Prater juga telah memasukan hal ini dalam silabus dan mengaku siap untuk mengatasi siswa yang tidak nyaman.
"Di antara hal-hal lain, Hamline, melalui administrasinya, menyebut tindakan Dr Lopez Prater sebagai 'Islamofobia yang tidak dapat disangkal'," kata pengacaranya dalam sebuah pernyataan.
"Komentar seperti ini, yang sekarang telah diterbitkan dalam berita di seluruh dunia, akan mengikuti Dr Lopez Prater sepanjang kariernya, yang berpotensi mengakibatkan ketidakmampuannya untuk mendapatkan posisi tetap di lembaga pendidikan tinggi manapun."

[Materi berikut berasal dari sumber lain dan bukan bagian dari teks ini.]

(* ===== verification/Activation.v ===== *)
(** * Activation of the connected workers ([internal/connectedactivation],
      [internal/connectedinstall], [internal/connectedstartup])

    The root transaction starts the uploader, exchanges a request and a response
    with it through files, starts the collector, audits everything again, publishes
    the commit and waits for the uploader's readiness; if anything fails it stops
    what it started.  The paused uploader runs [rendezvousBound] and goes on only
    for a commit of its own challenge.  The operations of [activationOperations] and
    of [boundStartupPorts], and contexts, are calls. *)

From S2P Require Import Prelude GoTime GoText GoCalendar Sha256 Effects.
From S2P Require ActionCore UploadState.
Import ActionCore (value(..), kind(..), render, parse_fields).

#[local] Open Scope string_scope.
#[local] Open Scope Z_scope.

(** ** The documents *)

Definition MaxBytes : Z := 2048.
Definition RequestVersion : string := "observer-connected-activation-request/v1".
Definition ResponseVersion : string := "observer-connected-activation-response/v1".
Definition CommitVersion : string := "observer-connected-activation-commit/v1".
Definition Pass : string := "PASS".

Record Request := MkRequest {
  rq_Version : string; rq_Nonce : string; rq_ArtifactSHA256 : string; rq_ConfigSHA256 : string;
  rq_PolicyGeneration : Z; rq_IPv4Port : Z; rq_IPv6Port : Z }.

Record Response := MkResponse {
  rs_Version : string; rs_RequestSHA256 : string; rs_InvocationID : string; rs_Challenge : string; rs_Result : string }.

Record Commit := MkCommit {
  ct_Version : string; ct_RequestSHA256 : string; ct_InvocationID : string; ct_Challenge : string }.

Definition validHex (s : string) (length : Z) : bool := (slen s =? length) && str_forallb is_lower_hex s.

(** Valid documents hold fixed texts, hexadecimal digits and numbers only, so that
    nothing needs escaping. *)
Definition encode (fields : list (string * value)) : option string :=
  let b := render fields in if MaxBytes <? slen b then None else Some b.

Definition request_fields (r : Request) : list (string * value) :=
  [("version", VStr (rq_Version r)); ("nonce", VStr (rq_Nonce r)); ("artifact_sha256", VStr (rq_ArtifactSHA256 r));
   ("config_sha256", VStr (rq_ConfigSHA256 r)); ("policy_generation", VNum (rq_PolicyGeneration r));
   ("ipv4_port", VNum (rq_IPv4Port r)); ("ipv6_port", VNum (rq_IPv6Port r))].

Definition response_fields (r : Response) : list (string * value) :=
  [("version", VStr (rs_Version r)); ("request_sha256", VStr (rs_RequestSHA256 r));
   ("invocation_id", VStr (rs_InvocationID r)); ("challenge", VStr (rs_Challenge r)); ("result", VStr (rs_Result r))].

Definition commit_fields (c : Commit) : list (string * value) :=
  [("version", VStr (ct_Version c)); ("request_sha256", VStr (ct_RequestSHA256 c));
   ("invocation_id", VStr (ct_InvocationID c)); ("challenge", VStr (ct_Challenge c))].

Definition EncodeRequest (r : Request) : option string :=
  if negb (str_eqb (rq_Version r) RequestVersion) || negb (validHex (rq_Nonce r) 64)
     || negb (validHex (rq_ArtifactSHA256 r) 64) || negb (validHex (rq_ConfigSHA256 r) 64)
     || (rq_PolicyGeneration r =? 0) || (rq_IPv4Port r <? 1024) || (rq_IPv6Port r <? 1024) then None
  else encode (request_fields r).

Definition EncodeResponse (r : Response) : option string :=
  if negb (str_eqb (rs_Version r) ResponseVersion) || negb (validHex (rs_RequestSHA256 r) 64)
     || negb (validHex (rs_InvocationID r) 32) || negb (validHex (rs_Challenge r) 64)
     || negb (str_eqb (rs_Result r) Pass) then None
  else encode (response_fields r).

Definition EncodeCommit (c : Commit) : option string :=
  if negb (str_eqb (ct_Version c) CommitVersion) || negb (validHex (ct_RequestSHA256 c) 64)
     || negb (validHex (ct_InvocationID c) 32) || negb (validHex (ct_Challenge c) 64) then None
  else encode (commit_fields c).

(** Decoding re-encodes and compares, so that only the canonical text is accepted
    and a reader of that form is all there is to model. *)
Definition read_fields (kinds : list (string * kind)) (data : string) : option (list value) :=
  if (slen data =? 0) || (MaxBytes <? slen data) then None
  else match literal "{" data with
  | None => None
  | Some s => match parse_fields kinds s with Some (vs, "") => Some vs | _ => None end
  end.

Definition request_kinds : list (string * kind) :=
  [("version", KStr); ("nonce", KStr); ("artifact_sha256", KStr); ("config_sha256", KStr);
   ("policy_generation", KNum 64); ("ipv4_port", KNum 16); ("ipv6_port", KNum 16)].
Definition response_kinds : list (string * kind) :=
  [("version", KStr); ("request_sha256", KStr); ("invocation_id", KStr); ("challenge", KStr); ("result", KStr)].
Definition commit_kinds : list (string * kind) :=
  [("version", KStr); ("request_sha256", KStr); ("invocation_id", KStr); ("challenge", KStr)].

Definition DecodeRequest (data : string) : option Request :=
  match read_fields request_kinds data with
  | Some [VStr version; VStr nonce; VStr artifact; VStr config; VNum generation; VNum v4; VNum v6] =>
      let r := MkRequest version nonce artifact config generation v4 v6 in
      match EncodeRequest r with
      | Some b => if str_eqb b data then Some r else None
      | None => None
      end
  | _ => None
  end.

Insiden tersebut, yang terjadi pada Oktober, telah memicu perdebatan tentang keseimbangan pertimbangan beragama dan kebebasan akademik, dengan pihak administrasi sekolah tampaknya mengubah sikapnya terhadap masalah tersebut di tengah reaksi tersebut.
Dalam sebuah pernyataan pada Selasa, Presiden Universitas Hamline Fayneese Miller dan Ketua Dewan Pengawasnya Ellen Watters mengambil pendekatan yang lebih hati-hati.
Dengan mengatakan "komunikasi, artikel, dan opini" baru-baru ini telah mengarahkan sekolah untuk "meninjau dan memeriksa kembali tindakannya".
"Seperti semua organisasi, terkadang kami salah langkah," kata pernyataan itu.
"Untuk kepentingan mendengar dari dan mendukung siswa Muslim kami, bahasa yang digunakan tidak mencerminkan sentimen kami terhadap kebebasan akademik.